Q3 finished with $115 million of total debt and a debt to trailing adjusted EBITDA ratio of 0.8. Total liquidity, defined as cash plus borrowing availability on the revolving credit facility, was $225 million. Looking ahead to Q4 of 2015, we expect total revenue growth of about 8%.

On a segment basis, staffing services revenue is expected to be up 8% and managed services about 7%, or 9% on a constant currency basis. Adjusted EPS is expected to be $0.58 to $0.64. Based on the adjusted EPS midpoint, this equates to adjusted EBITDA about $48 million or 15% growth.

Due to the size of the reserve adjustment to workers' compensation in Q4 of 2014, expense was 40 basis points lower than the current 2015 run rate. On a comparable workers' compensation rate basis adjusted EBITDA growth is expected to be about 20%. We will continue using a combination of organic and acquisition growth to deliver value to shareholders.

Organic growth is clearly our top priority due to the strong returns produced by the company's operating leverage. The challenge of finding the right talent is an increasing concern across businesses of all types due to a smaller pool of available talent and widening skilled gap within the pool available.
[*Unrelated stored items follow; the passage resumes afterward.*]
(* ===== verification/Frame.v ===== *)
(** * The frame of the process engine (src/runtime/rx-executor/src/frame.rs)

    What the engine may see of a validated snapshot: the state of each node that was worked on and the
    nodes that are next, for one execution context and for a time that is computed when the frame is
    made.  [frame_in_time] says what an engine that stops reading when that time is over relies on. *)

From Stdlib Require Import ZArith.
From stdpp Require Import base gmap sets list strings numbers options.
From S2P Require Import Prelude Effects Types Budget Operation Canonical Intent Process Frontier Execution Store ExecutorModel Wire Client Worker.
#[local] Open Scope string_scope.

Module WaitState.
Inductive WaitState : Type := Pending | Satisfied | TimedOut.
End WaitState.
Abbreviation WaitState := WaitState.WaitState.

Module Node.
Record Node : Type := MkNode {
  operation_id : option Id; outcome : Outcome; unknown : bool; integrity_valid : bool;
  released : bool; branch : option bool; decision_id : option Id; wait : WaitState;
  clearance : option Id }.
End Node.
Abbreviation Node := Node.Node.

(** [Node::default]. *)
Definition Node_default : Node :=
  Node.MkNode None Outcome.None false true false None None WaitState.Pending None.

Definition operation_node (progress : OperationProgress) : Node :=
  let o := OperationProgress.operation progress in
  Node.MkNode (Some (Operation.operation_id o)) (Operation.outcome o)
    (bool_decide (Operation.execution_knowledge o = Knowledge.Unknown)
     || bool_decide (Operation.outcome o = Outcome.Unresolved))
    (bool_decide (Operation.integrity o = Integrity.Valid))
    (bool_decide (Operation.disposition o = Disposition.Released)) None None WaitState.Pending None.
Definition branch_node (choice : BranchChoice) : Node :=
  Node.MkNode None Outcome.None false true false (Some (BranchChoice.chosen choice))
    (Some (BranchChoice.decision choice)) WaitState.Pending None.
Definition wait_node (w : WaitProgress) : Node :=
  let '(state, decision) :=
    match w with
    | WaitProgress.Satisfied decision _ => (WaitState.Satisfied, decision)
    | WaitProgress.TimedOut decision => (WaitState.TimedOut, decision)
    end in
  Node.MkNode None Outcome.None false true false None (Some decision) state None.
Definition clearance_node (clearance : Id) : Node :=
  Node.MkNode None Outcome.None false true false None None WaitState.Pending (Some clearance).

(** The nodes of the packet: the code inserts operations, branches, waits and clearances in this
    order, the last insertion wins. *)
Definition frame_nodes (p : ProgressView) : gmap Name Node :=
  (clearance_node <$> ProgressView.cleared_interventions p)
  ∪ ((wait_node <$> ProgressView.waits p)
  ∪ ((branch_node <$> ProgressView.branches p)
  ∪ (operation_node <$> ProgressView.operations p))).

Definition frame_eligible (f : Frontier) : gset Name :=
  list_to_set (Frontier.operations f ++ Frontier.decisions f ++ Frontier.waits f
               ++ Frontier.handovers f ++ Frontier.interventions f)%list.

Module SourceDeadline.
Record SourceDeadline : Type := MkSourceDeadline {
  clock_id : string; checked_at_ns : Counter; valid_until_ns : Counter }.
End SourceDeadline.
Abbreviation SourceDeadline := SourceDeadline.SourceDeadline.

Module Packet.
Record Packet : Type := MkPacket {
  schema : string; identity : Identity; revision : Counter; complete : bool; current : bool;
  submission_authorized : bool; remaining_validity_ns : Counter; source : SourceDeadline;
  nodes : gmap Name Node; eligible : gset Name }.
End Packet.
Abbreviation Packet := Packet.Packet.

Section frame.
Context `{Crypto} `{UuidCrate} `{Outside}.

(** [ValidatedSnapshot::frame]. *)
Definition frame (x : ValidatedSnapshot) (expected : Identity) : WM Packet :=
  let raw := ValidatedSnapshot.raw x in
  let checked := ExecutionSnapshot.checked_at raw in
  let until := ExecutionSnapshot.valid_until raw in
  _ ← guard_not (bool_decide (snapshot_identity x ≠ expected))
        (Error.Invalid "execution context changed; explicit reconciliation required");
  fine ← view_is_current raw (ValidatedSnapshot.deadline x);
  _ ← guard_not (negb fine) Error.Expired;
  now ← clock;
  _ ← guard_not (256 <? String.length (clock_id now))%nat
        (Error.Invalid "clock identity exceeds frame bound");
  _ ← guard_not (bool_decide (clock_id now ≠ clock_id checked)
                 || (ticks_ns now <? ticks_ns checked)%N) (Error.Invalid "shared clock changed");
  source_remaining ← require (checked_sub (ticks_ns until) (ticks_ns now)) Error.Expired;
  t ← instant;
  let local_remaining := (ValidatedSnapshot.deadline x - t)%N in
  let remaining := N.min source_remaining
    (if (local_remaining <=? u64_max)%N then local_remaining else u64_max) in
  _ ← guard_not (remaining =? 0)%N Error.Expired;
  mret (Packet.MkPacket "rx.bt-frame.v1" expected (ExecutionSnapshot.sequence raw) true true
    (ExecutionSnapshot.request_admission_allowed raw) remaining
    (SourceDeadline.MkSourceDeadline (clock_id checked) (ticks_ns checked) (ticks_ns until))
    (frame_nodes (ExecutionSnapshot.progress raw)) (frame_eligible (ValidatedSnapshot.frontier x))).

Lemma ask_ok {A} (f : O → A * O) w a w' :
  ask f w = (Ok a, w') → a = (f (Worker.outside w)).1.
Proof.
  unfold ask. destruct (f (Worker.outside w)) as [a' o]. destruct (outside_fails o) as [gone o'].
  destruct gone; by intros [= <- <-].
Qed.

(** A frame is made for the context it was asked for and for a positive time, which ends no later than
    the snapshot's validity on the platform's clock, as read while the frame was made, and no later
    than the executor's own deadline. *)
Lemma frame_in_time x expected w packet w' :
  frame x expected w = (Ok packet, w') →
  snapshot_identity x = expected ∧ Packet.identity packet = expected ∧
  (0 < Packet.remaining_validity_ns packet)%N ∧
  (∃ o now, (shared_clock o).1 = Ok now ∧
     clock_id now = clock_id (ExecutionSnapshot.checked_at (ValidatedSnapshot.raw x)) ∧
     (ticks_ns (ExecutionSnapshot.checked_at (ValidatedSnapshot.raw x)) ≤ ticks_ns now)%N ∧
     (ticks_ns now + Packet.remaining_validity_ns packet
        ≤ ticks_ns (ExecutionSnapshot.valid_until (ValidatedSnapshot.raw x)))%N) ∧
  (∃ o, ((instant_now o).1 + Packet.remaining_validity_ns packet ≤ ValidatedSnapshot.deadline x)%N).
Proof.
  unfold frame, clock. intros Hrun. cbv zeta in Hrun. invert_run. bool_simpl. invert_run.
  apply ask_ok in Hrun9, Hrun7. apply checked_sub_Some in Hrun6. cbn.
  match type of Hrun8 with N.min ?a (if ?b then _ else _) ≠ _ => set (r := N.min a (if b then _ else _)) in * end.
  assert (r ≤ a5 ∧ r ≤ ValidatedSnapshot.deadline x - a6)%N.
  { subst r. destruct (_ <=? u64_max)%N eqn:?; [lia|]. bool_simpl. lia. }
  split_and!; [by apply dec_stable|done|lia| |exists (Worker.outside s5); subst; lia].
  exists (Worker.outside s1), a2. split_and!; [done|by apply dec_stable|lia|lia].
Qed.
End frame.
With a rapidly aging workforce, changing demographics and other related factors adding to the challenge, we believe this trend will intensify over the next decade.

We like our strategic positioning in the account space and combined with the competitive differentiation of our specialized services, we are optimistic about the prospects for sustainable organic revenue growth in the future.

Strategic acquisitions will continue to play a big role in our growth strategy with 18 deals under our belt over the last decade. We have developed a competency of acquiring and integrating talent solution businesses that produce demonstrable shareholder value.

With an ample deal pipeline and strong balance sheet, we are very excited about the acquisition opportunities ahead. That ends our prepared comments. We can now open the call for questions..

Operator

[Operator Instructions]. Your first question comes from the line of Mr. Jeff Silber of BMO Capital Markets. Please proceed..

Jeff Silber

Thank you so much. Last night, Amazon announced that they were planning on hiring 100,000 new temporary workers in the fourth quarter. If I remember correctly, that's a business that you typically partake in.

Is that's something that's included in your fourth quarter guidance? And if so, which segment within revenues would that be in?.

Steven Cooper

Yes. Thanks, Jeff. Yes, definitely that's an important account for us and their forecast for what they are going to need in the fourth quarter is up and we are going to be able to participate in that increase. And yes, that's in our guidance that we have given and we will work through that. The segment that that's in is our staffing services segment..

Jeff Silber

Okay. Great. I just wanted to double-check on that. You mentioned the $2 million in new customer related cost this quarter.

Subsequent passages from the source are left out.